The script also creates a configuration corresponding to the 🤗 PEFT method you're using. For LoRA, you'll use [`LoraConfig`] to specify the task type, and several other important parameters such as the dimension of the low-rank matrices, the matrices scaling factor, and the dropout probability of the LoRA layers. If you want to use a different 🤗 PEFT method, replace `LoraConfig` with the appropriate [class](../package_reference/tuners).

Next, the script wraps the base model and `peft_config` with the [`get_peft_model`] function to create a [`PeftModel`]. 

```diff
 def main():
+    accelerator = Accelerator()
     model_name_or_path = "t5-base"
     base_path = "temp/data/FinancialPhraseBank-v1.0"
+    peft_config = LoraConfig(
         task_type=TaskType.SEQ_2_SEQ_LM, inference_mode=False, r=8, lora_alpha=32, lora_dropout=0.1
     )
    model = AutoModelForSeq2SeqLM.from_pretrained(model_name_or_path)
+   model = get_peft_model(model, peft_config)
```

Throughout the script, you'll see the [`~accelerate.Accelerator.main_process_first`] and [`~accelerate.Accelerator.wait_for_everyone`] functions which help control and synchronize when processes are executed.

After your dataset is prepared, and all the necessary training components are loaded, the script checks if you're using the `fsdp_plugin`. PyTorch offers two ways for wrapping model layers in FSDP, automatically or manually. The simplest method is to allow FSDP to automatically recursively wrap model layers without changing any other code.
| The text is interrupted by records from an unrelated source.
Lemma Table_wf_put cfg t e a cell :
  Table_wf cfg t → length cell = N.to_nat (kTotalRuns cfg) →
  Table_wf cfg (tbl_put_cell t e a cell).
Proof.
  intros [Hlen Hrows] Hcell. unfold tbl_put_cell. split.
  - by rewrite length_alter.
  - apply Forall_alter; [done|]. intros row _ [Hlenrow Hcells]. split.
    + by rewrite length_insert.
    + by apply Forall_insert.
Qed.

Lemma tbl_cell_put_eq t e a cell :
  is_Some (tbl_cell t e a) → tbl_cell (tbl_put_cell t e a cell) e a = Some cell.
Proof.
  intros [old (row & Hrow & Hold)%tbl_cell_Some].
  apply tbl_cell_Some. exists (<[N.to_nat a := cell]> row). split.
  - unfold tbl_put_cell. by rewrite list_lookup_alter_eq, Hrow.
  - apply list_lookup_insert_eq. by eapply lookup_lt_Some.
Qed.

Lemma tbl_cell_put_ne t e a cell e' a' :
  (e', a') ≠ (e, a) → tbl_cell (tbl_put_cell t e a cell) e' a' = tbl_cell t e' a'.
Proof.
  intros Hne. unfold tbl_cell, tbl_put_cell.
  destruct (decide (e = e')) as [->|Hee].
  - rewrite list_lookup_alter_eq. destruct (t !! N.to_nat e') as [row|]; [|done].
    simpl. apply list_lookup_insert_ne. intros Heq. apply Hne.
    f_equal. lia.
  - rewrite list_lookup_alter_ne; [done|]. lia.
Qed.

Lemma table_get_cell t e a cell :
  tbl_cell t e a = Some cell → table_get t e a = Ok cell.
Proof.
  intros (row & Hrow & Hcell)%tbl_cell_Some.
  unfold table_get, arr_get. rewrite Hrow. simpl. by rewrite Hcell.
Qed.

Lemma table_set_cell t e a cell :
  is_Some (tbl_cell t e a) → table_set t e a cell = Ok (tbl_put_cell t e a cell).
Proof.
  intros [old (row & Hrow & Hold)%tbl_cell_Some].
  unfold table_set, arr_get. rewrite Hrow. simpl.
  rewrite arr_set_lt by (by eapply lookup_lt_Some). simpl.
  rewrite arr_set_lt by (by eapply lookup_lt_Some). f_equal.
  unfold tbl_put_cell. rewrite list_insert_alter.
  apply list_alter_ext; [|done]. intros x Hx. by simplify_eq.
Qed.

Lemma table_of_set_table s s' t td :
  table_of s (set_table s' t td) = if decide (s = s') then t else table_of s td.
Proof. by destruct s, s'. Qed.
Lemma total_ret {E A} (P : D → Prop) (a : A) (Q : A → D → Prop) : (∀ d, P d → Q a d) → totally (C:=C) (E:=E) P (eret a) Q.
Proof. intros HQ w Hc Hp. exists (w_db w), a. rewrite set_db_same. split; [done|auto]. Qed.
Lemma total_bind {E A B} (P : D → Prop) (m : M D C E A) (k : A → M D C E B) Q1 Q :
  totally P m Q1 → (∀ a, totally (Q1 a) (k a) Q) → totally P (ebind m k) Q.
Proof.
  intros Hm Hk w Hc Hp. destruct (Hm w Hc Hp) as (d & a & E1 & H1).
  destruct (Hk a (set_db d w) Hc H1) as (d' & b & E2 & H2). exists d', b. split; [|done]. unfold ebind. by rewrite E1, E2.
Qed.
Lemma total_lift {E F A} (f : E → F) (P : D → Prop) (m : M D C E A) Q : totally P m Q → totally P (elift f m) Q.
Proof. intros Hm w Hc Hp. destruct (Hm w Hc Hp) as (d & a & E1 & H1). exists d, a. unfold elift. by rewrite E1. Qed.
Lemma total_sql {A} (P : D → Prop) (f : Z → D → result (D * A) SqlxError) Q :
  (∀ t d, P d → ∃ d' a, f t d = Ok (d', a) ∧ Q a d') → totally (C:=C) P (sql f) Q.
Proof.
  intros Hf w Hc Hp. destruct (Hf (w_now w) _ Hp) as (d' & a & E1 & H1). exists d', a. rewrite sql_calm by apply Hc.
  by rewrite E1.
Qed.
Lemma total_pre {E A} (P P' : D → Prop) (m : M D C E A) Q : totally P' m Q → (∀ d, P d → P' d) → totally P m Q.
Proof. intros Hm HP w Hc Hp. by apply Hm, HP. Qed.
Lemma total_pull {E A} (p : Prop) (P : D → Prop) (m : M D C E A) Q : (p → totally P m Q) → totally (λ d, p ∧ P d) m Q.
Proof. intros Hm w Hc [Hp HP]. by apply Hm. Qed.
End Total.

#[export] Hint Resolve mute_ret mute_throw mute_of mute_now mute_bind mute_lift mute_try
  mute_sql mute_query mute_exec mute_transaction : effects.

#[export] Hint Resolve forward_ret forward_of forward_now forward_bind forward_lift forward_try
  forward_sql forward_query forward_exec forward_transaction : effects.

(** Proves that a program never turns the clock back. *)
Ltac solve_forward :=
  repeat (first
    [ assumption
    | match goal with
      | |- ∀ _, _ => intro
      | |- forward (ebind _ _) => apply forward_bind
      | |- forward (elift _ _) => apply forward_lift
      | |- forward (etry _) => apply forward_try
      | |- forward (transaction _ _) => apply forward_transaction
      | |- forward (match ?x with _ => _ end) => destruct x
      end
    | solve [eauto with effects] ]).

(** Proves that a program makes no outside call, following its control flow. *)
Ltac solve_mute :=
  repeat (first
    [ assumption
    | match goal with
      | |- ∀ _, _ => intro
      | |- mute (ebind _ _) => apply mute_bind
      | |- mute (elift _ _) => apply mute_lift
      | |- mute (etry _) => apply mute_try
      | |- mute (transaction _ _) => apply mute_transaction
      | |- mute (match ?x with _ => _ end) => destruct x
      end
    | solve [eauto with effects] ]).

(** Proves that a program stays within a relation, leaving the statements
    that write as goals. *)
Ltac step_guar :=
  repeat (first
    [ assumption
    | match goal with
      | |- ∀ _, _ => intro
      | |- PreOrder _ => apply _
      | |- guar _ (ebind _ _) => apply guar_bind
      | |- guar _ (elift _ _) => apply guar_lift
      | |- guar _ (etry _) => apply guar_try
      | |- guar _ (eret _) => apply guar_ret
      | |- guar _ (ethrow _) => apply guar_throw
      | |- guar _ (eof _) => apply guar_of
      | |- guar _ utc_now => apply guar_now
      | |- guar _ (query _) => apply guar_query
      | |- guar _ (transaction _ _) => apply guar_tx
      | |- tx_guar _ (ebind _ _) => apply tx_guar_bind
      | |- tx_guar _ (eret _) => apply tx_guar_ret
      | |- tx_guar _ utc_now => apply tx_guar_now
      | |- tx_guar _ (query _) => apply tx_guar_query
      | |- tx_guar _ (match ?x with _ => _ end) => destruct x
      | |- guar _ (match ?x with _ => _ end) => destruct x
      end
    | solve [eauto with effects] ]).

(** The same for [sustains]; what is left are the statements that write. *)
Ltac step_sustain :=
  repeat (first
    [ assumption
    | match goal with
      | |- ∀ _, _ => intro
      | |- PreOrder _ => apply _
      | |- sustains _ _ (ebind _ _) => apply sustains_bind
      | |- sustains _ _ (elift _ _) => apply sustains_lift
      | |- sustains _ _ (match ?x with _ => _ end) => destruct x
      | |- sustains _ _ _ => apply sustains_guar; [solve [eauto]|solve [step_guar]]
      end
    | solve [eauto with effects] ]).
You can choose to wrap the model layers based on the layer name or on the size (number of parameters). In the FSDP configuration file, it uses the `TRANSFORMER_BASED_WRAP` option to wrap the [`T5Block`] layer.

```py
if getattr(accelerator.state, "fsdp_plugin", None) is not None:
    accelerator.state.fsdp_plugin.auto_wrap_policy = fsdp_auto_wrap_policy(model)
```

Next, use 🤗 Accelerate's [`~accelerate.Accelerator.prepare`] function to prepare the model, datasets, optimizer, and scheduler for training.

```py
model, train_dataloader, eval_dataloader, optimizer, lr_scheduler = accelerator.prepare(
    model, train_dataloader, eval_dataloader, optimizer, lr_scheduler
)
```

From here, the remainder of the script handles the training loop, evaluation, and sharing your model to the Hub.

## Train

Run the following command to launch the training script. Earlier, you saved the configuration file to `fsdp_config.yaml`, so you'll need to pass the path to the launcher with the `--config_file` argument like this:

```bash
accelerate launch --config_file fsdp_config.yaml examples/peft_lora_seq2seq_accelerate_fsdp.py
```

Once training is complete, the script returns the accuracy and compares the predictions to the labels.